Flüchtlinge, Gaspreise, Reisen Diese Folgen könnten auf Deutschland zukommen
24.02.2022, 17:23 Uhr
Börsen und Wirtschaft rüsten sich für turbulente Zeiten. Auf Verbraucher könnten weitere Preissteigerungen zukommen.
(Foto: picture alliance/dpa)
Der Ukraine-Konflikt wird vor allem wirtschaftliche Auswirkungen in Deutschland haben. Doch auch die humanitäre Lage spielt eine große Rolle. Ein Überblick über mögliche Folgen.
Flüchtlinge: Lange Staus auf Kiews Ausfallstraßen: Der russische Angriff treibt viele Ukrainer in die Flucht. Bis zu fünf Millionen Menschen - so schätzt es die US-Regierung - könnten ihre Heimat verlassen. Viele von ihnen dürfte es zunächst ins westliche Nachbarland Polen ziehen. Von dort ist der Weg nach Deutschland nicht weit. Bundesinnenministerin Nancy Faeser kündigte "massive" Hilfen für die Aufnahmeländer an. Auch in Deutschland laufen Vorkehrungen in Politik und Zivilgesellschaft für die Flüchtlingsaufnahme an - angedacht ist etwa eine Wiedereröffnung von Erstaufnahmeeinrichtungen.
Gaspreise: Deutschland bezieht mehr als die Hälfte seiner Erdgasimporte aus Russland - ist also stark abhängig von den Lieferungen, und kurzfristig gibt es wenig Alternativen. Der russische Angriff und die Sanktionen des Westens gegen Moskau werden Auswirkungen auf diese Geschäftsbeziehung haben: Wirtschaftsminister Robert Habeck rechnet mit weiter steigenden Preisen. Er warf Russland vor, die aktuell hohen Preise durch Verknappung des Angebots nach oben getrieben zu haben.
Spritpreise: Die Eskalation in der Ukraine und der Sprung beim Ölpreis machten sich zunächst nicht an deutschen Tankstellen bemerkbar. Die Preise für Benzin und Diesel lagen nach ADAC-Angaben am späten Donnerstagvormittag gleichauf mit den vergleichbaren Werten vom Mittwochvormittag.

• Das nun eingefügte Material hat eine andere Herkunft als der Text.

(** Two misses on k with a loader that fails. *)
Lemma Get_miss_failure_retried_witness :
  data demo_failing !! "k" = None ∧
  g_m demo_failing !! "k" = None ∧
  upfunc demo_failing = Some GetDataFail ∧
  ∃ r1 r2,
    Get demo_failing "k" 0 0 None = Some r1 ∧
    got r1 = (Some "not get", 1) ∧
    Get (after r1) "k" 5 5 None = Some r2 ∧ upenv (after r2) = 2%nat.
Proof.
  split_and!; [by vm_compute..|].
  destruct (Get_miss_failure_retried demo_failing "k" GetDataFail
              "not get" 1 1%nat "not get" 1 2%nat 0 5 None None)
    as (r1 & r2 & H1 & H2 & _ & H3 & _ & H4); [by vm_compute..|].
  by exists r1, r2.
Defined.

(** Two [Get]s, 1.5 s and 2 s after the [Put], time-to-live 1 s: the second
    one before the refresh has run, and after it has run at 1.6 s. *)
Lemma grace_window_witness :
  entry demo_loader "a" = Some (mkValue "a" "1" 0) ∧
  expire demo_loader ≠ 0 ∧
  upfunc demo_loader = Some GetDataSucc ∧
  ∃ r1,
    Get demo_loader "a" 1500000000 1500000000 None = Some r1 ∧
    got r1 = (Some "1", 0) ∧ spawned r1 = Some "a" ∧
    (∃ r2, Get (after r1) "a" 2000000000 2000000000 None = Some r2 ∧
           got r2 = (Some "1", 0) ∧ spawned r2 = None) ∧
    (∃ r2, Get (upValue (after r1) "a" 1600000000) "a"
               2000000000 2000000000 None = Some r2 ∧
           got r2 = (Some "a_value", 0) ∧ spawned r2 = None).
Proof.
  split_and!; [by vm_compute..|].
  destruct (grace_window demo_loader "a" (mkValue "a" "1" 0) GetDataSucc
              1500000000 1500000000 2000000000 2000000000 None)
    as (r1 & H1 & Hg1 & Hs1 & (r2 & H2 & Hg2 & Hs2 & _) & Hlater);
    [by vm_compute..|].
  destruct (Hlater 1600000000) as (r3 & H3 & Hg3 & Hs3 & _);
    [apply wf_demo_loader|by vm_compute|intros _; by vm_compute|].
  exists r1. split_and!; [exact H1|exact Hg1|exact Hs1| |].
  - exists r2. by split_and!.
  - exists r3. split_and!; [exact H3|exact Hg3|exact Hs3].
Defined.

(** The refresh of a written back at 1.6 s, then a [Get] at 2 s. *)
Lemma refresh_then_Get_witness :
  wf demo_loader ∧
  upfunc demo_loader = Some GetDataSucc ∧
  GetDataSucc "a" (upenv demo_loader) = (("a_value", 0), 1%nat) ∧
  maxKeyCount demo_loader ≠ 1 ∧
  ∃ r, Get (upValue demo_loader "a" 1600000000) "a" 2000000000 2000000000
           None = Some r ∧
       got r = (Some "a_value", 0).
Proof.
  split_and!; [apply wf_demo_loader|by vm_compute..|].
  destruct (refresh_then_Get demo_loader "a" GetDataSucc "a_value" 1%nat
              1600000000 2000000000 2000000000 None)
    as (r & Hr & Hg & _);
    [apply wf_demo_loader|by vm_compute..|right; by vm_compute|].
  by exists r.
Defined.

(** Half a second, two seconds, three seconds on a new cache. *)
Lemma SetClearInterval_starts_once_witness :
  interval (New (K:=string) (V:=string) O) = 0 ∧
  (SetClearInterval_all (New (K:=string) (V:=string) O)
     [500000000; 2000000000; 3000000000]).2 = 1%nat.
Proof.
  split; [done|].
  destruct (SetClearInterval_starts_once (New (K:=string) (V:=string) O)
              [500000000; 2000000000; 3000000000]) as (Hn & _);
    [by left|].
  rewrite Hn. by vm_compute.
Defined.

(** Three goroutines after the first one has registered its call. *)
Lemma at_most_one_in_flight_witness :
  g_m demo_once !! "k" = None ∧
  threads (run "k" (start demo_once 3) [(0%nat, 1)]) !! 0%nat
    = Some (AtLoad 0) ∧
  g_m (shared (run "k" (start demo_once 3) [(0%nat, 1)])) !! "k" = Some 0%nat.
Proof.
  split_and!; [by vm_compute..|].
  destruct (at_most_one_in_flight demo_once "k" 3 [(0%nat, 1)] 0%nat 0%nat
              (AtLoad 0) (AtLoad 0)) as [_ Hg];
    [by vm_compute..|by eexists|by eexists|].
  exact Hg.
Defined.

(** One key put into a new cache with a limit of three. *)
Lemma reachable_limit_witness :
  wf demo_limit_three ∧
  0 < maxKeyCount demo_limit_three ∧
  Len demo_limit_three ≤ maxKeyCount demo_limit_three ∧
  reachable demo_limit_three demo_room ∧
  Len demo_room ≤ maxKeyCount demo_limit_three.
Proof.
  assert (Hr : reachable demo_limit_three demo_room).
  { apply (reach_op _ _ (OpPut "a" "1" 0)), reach_start. }
  split_and!; [apply wf_demo_limit_three|by vm_compute..|exact Hr|].
  destruct (reachable_limit demo_limit_three demo_room)
    as (_ & _ & Hlen); [apply wf_demo_limit_three|by vm_compute..|exact Hr|].
  exact Hlen.
Defined.
(** [disassemble] lists every instruction once, numbered by its index;
    [add_instruction] adds one numbered line at the end. *)
Theorem disassemble_numbering (ch : Chunk) :
  List.length (disassemble ch) = List.length (instructions ch)
  /\ (forall k, nth_error (disassemble ch) k
                = option_map (fun i => (k, i)) (nth_error (instructions ch) k))
  /\ (forall oc line,
        disassemble (add_instruction ch oc line)
        = disassemble ch ++ [(List.length (instructions ch), IWL oc line)]).
Proof.
  unfold disassemble. split; [apply ExtraFacts.combine_seq_length|]. split.
  - intros k. apply ExtraFacts.combine_seq_nth.
  - intros oc line. unfold add_instruction; simpl.
    rewrite length_app, seq_app. simpl.
    rewrite ExtraFacts.combine_app by (rewrite length_seq; reflexivity). reflexivity.
Qed.







(** [interpret] never returns [CompileError]: [Ok] comes with exactly one
    printed value and [RuntimeError] with none; a compiled chunk run on a
    fresh VM always ends in one of these two. *)
Theorem interpret_outcomes :
  (forall (vm : Vm.VM) (ch : Chunk) r out,
     Vm.interpret vm ch = Done (r, out) ->
     (r = Vm.Ok /\ exists v, out = [v]) \/ (r = Vm.RuntimeError /\ out = []))
  /\ (forall (source : String.string) (ch : Chunk),
        Compiler.compile_to_chunk source = Done ch ->
        (exists v, Vm.interpret Vm.new ch = Done (Vm.Ok, [v]))
        \/ Vm.interpret Vm.new ch = Done (Vm.RuntimeError, [])).
Proof.
  split.
  - intros vm ch r out. apply ExtraFacts.run_outcome.
  - intros source ch E. unfold Compiler.compile_to_chunk in E.
    pose proof (CompilerFacts.session_spec source) as S.
    destruct (Compiler.compile_session source) as [c| |]; try discriminate E.
    injection E as <-. destruct S as (c1 & HI & _ & ->). destruct HI as (_ & _ & F & W).
    assert (W' : Measures.chunk_wf
                   (mkChunk (instructions (Compiler.chunk c1)
                             ++ [IWL Return (Compiler.last_token_line c1)])
                            (constants (Compiler.chunk c1))))
      by (apply (CompilerFacts.wf_add_instruction _ Return); [exact W | intros k E; discriminate E]).
    simpl. unfold add_instruction, Vm.interpret.
    destruct (VmTotal.run_total _ _ _ F W' (List.length (instructions (Compiler.chunk c1)) - 0)
                Vm.new
                (S (List.length (instructions (Compiler.chunk c1) ++ [IWL Return (Compiler.last_token_line c1)]) - Vm.ip Vm.new)))
      as [[r out] R];
      [cbn [Vm.ip Vm.new]; lia | cbn [Vm.ip Vm.new]; lia
      | cbn [Vm.ip Vm.new instructions]; rewrite length_app; cbn [List.length]; lia |].
    cbn [instructions]. rewrite R.
    destruct (ExtraFacts.run_outcome _ _ _ _ _ R) as [[-> [v ->]] | [-> ->]].
    + left. exists v. reflexivity.
    + right. reflexivity.
Qed.

(** [Negate] on an empty stack, and the chunk of [1]. *)
Lemma interpret_outcomes_witness :
  Vm.interpret Vm.new (mkChunk [IWL Negate 1; IWL Return 1] []) = Done (Vm.RuntimeError, [])
  /\ ((exists v, Vm.interpret Vm.new (mkChunk [IWL (Constant 0) 1; IWL Return 1] [Value.Double 1])
                 = Done (Vm.Ok, [v]))
      \/ Vm.interpret Vm.new (mkChunk [IWL (Constant 0) 1; IWL Return 1] [Value.Double 1])
         = Done (Vm.RuntimeError, [])).
Proof.
  split; [vm_compute; reflexivity|].
  apply (proj2 interpret_outcomes "1"). vm_compute. reflexivity.
Defined.

Module ScannerSafe.

Import Scanner Measures ScanSafety ScannerTotal.

Lemma SInv_weaken (k j : nat) (s : Scanner) : j <= k -> SInv k s -> SInv j s.
Proof. intros H [Hk Hp]. split; [lia | exact Hp]. Qed.

Lemma NP_bind {A B} (k : nat) (a : SM A) (f : A -> SM B) :
  NP k a -> (forall x, NP k (f x)) -> NP k (bind a f).
Proof.
  intros Ha Hf s Hs. unfold bind. specialize (Ha s Hs).
  destruct (a s) as [[x s1]| |]; try contradiction. exact (Hf x s1 Ha).
Qed.

Lemma NP_ret {A} (k : nat) (x : A) : NP k (ret x).
Proof. intros s Hs. exact Hs. Qed.

Lemma NP_make_token (k : nat) (t : TokenType.TokenType) : NP k (make_token t).
Proof. intros s Hs. exact Hs. Qed.

Lemma NP_peek (k : nat) : NP k peek.
Proof. intros s Hs. rewrite peek_eq. exact Hs. Qed.

Lemma NP_peek_next (k : nat) : NP k peek_next.
Proof.
  intros [st cur [la|] n l] [Hk (pre & Hl & Hst)]; unfold peek_next; simpl in *.
  - split; [exact Hk|]. exists pre. auto.
  - split; [exact Hk|]. exists pre. split; [exact Hl|].
    unfold remaining in *; simpl in *. rewrite Hst. destruct cur; reflexivity.
Qed.

Lemma NP_advance (k : nat) : NP k advance.
Proof.
  intros [st cur [la|] n l] [Hk (pre & Hl & Hst)]; unfold advance, remaining in *; simpl in *.
  - split; [simpl; lia|]. exists (pre ++ [la]). simpl.
    rewrite length_app, Hst, <- app_assoc. simpl. split; [lia | reflexivity].
  - destruct cur as [|c cur]; simpl.
    + split; [exact Hk|]. exists pre. auto.
    + split; [simpl; lia|]. exists (pre ++ [c]). simpl.
      rewrite length_app, Hst, <- app_assoc. simpl. split; [lia | reflexivity].
Qed.

Lemma NP_incr_line (k : nat) : NP k (modify incr_line).
Proof.
  intros s [Hk (pre & Hl & Hst)]. unfold modify. split; [exact Hk|].
  exists pre. rewrite remaining_incr_line. auto.
Qed.

Lemma NP_sync_start : NP 0 sync_start.
Proof.
  intros s [_ (pre & Hl & Hst)]. unfold sync_start. split; [simpl; lia|].
  exists []. simpl. split; [reflexivity|].
  destruct s as [st cur la n l]; simpl in *. rewrite Hst, <- Hl, skipn_app, skipn_all.
  rewrite Nat.sub_diag. reflexivity.
Qed.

Am Mittwoch hatten sich allerdings im bundesweiten Tagesdurchschnitt bereits Allzeithochs von 1,750 Euro je Liter Super E10 und 1,663 Euro je Liter Diesel ergeben. "Es ist zu befürchten, dass die Höchstpreise von gestern nicht die letzten bleiben werden", sagte ADAC-Kraftstoffmarktexperte Jürgen Albrecht. Ein Benzinpreis von zwei Euro im bundesweiten Tagesdurchschnitt sei aber "in absehbarer Zeit nicht zu erwarten".
Verteidigungshaushalt: Heeresinspekteur Alfons Mais, einer der ranghöchsten Soldaten der Bundeswehr, machte seinem Unmut in ungewöhnlicher Offenheit Luft: Nun herrsche Krieg in Europa, "und die Bundeswehr, das Heer, das ich führen darf, steht mehr oder weniger blank da", klagte Mais. Die Bundeswehr sei kaputtgespart worden. Deutschland, so viel lässt sich prophezeien, wird künftig mehr für seine Verteidigung ausgeben müssen. Dabei ist der Wehretat in den letzten fünf Jahren schon deutlich gestiegen - von 37 Milliarden Euro 2017 auf 50,5 Milliarden Euro 2022.
Aktienkurse: An den Aktienmärkten weltweit rauschten die Kurse nach unten, viele Anleger flüchteten in Anlagen wie Gold und Bundesanleihen, die in Krisenzeiten als sicher gelten.
Cyberattacken: Russland führt nicht nur Krieg am Boden - sondern auch im Netz. Das Land gilt deutschen Sicherheitsbehörden als einer der wichtigsten Urheber von Cyber-Attacken. Die deutschen Behörden fuhren in Erwartung solcher Angriffe bereits ihre Abwehrmaßnahmen hoch, wie das Bundesinnenministerium erklärte. Bereits in den vergangenen Tagen hatten die Verfassungsschutzbehörden Institutionen und Unternehmen der wichtigen Infrastruktur geraten, ihren IT-Schutz zu verstärken. Die Ukraine meldete am Donnerstag massive Cyber-Angriffe.
Reiseverkehr: Die Ukraine hat ihren Luftraum aus Sicherheitsgründen für zivile Flugzeuge geschlossen. Dies bedeutet, dass Flüge etwa von Europa nach Fernost einen Umweg fliegen müssen. Öffentlich zugängliche Flug-Tracker wie Flightaware.com zeigten, dass viele Jets die Ukraine südlich über den Balkan und die Türkei umflogen. Der Luftverkehr über der Ukraine war seit dem Abschuss eines Malaysia-Airlines-Flugs 2014 über der Ostukraine ohnehin begrenzt. Gravierender wäre es, wenn der russische Luftraum gesperrt würde - dort verlaufen wichtige Flugkorridore.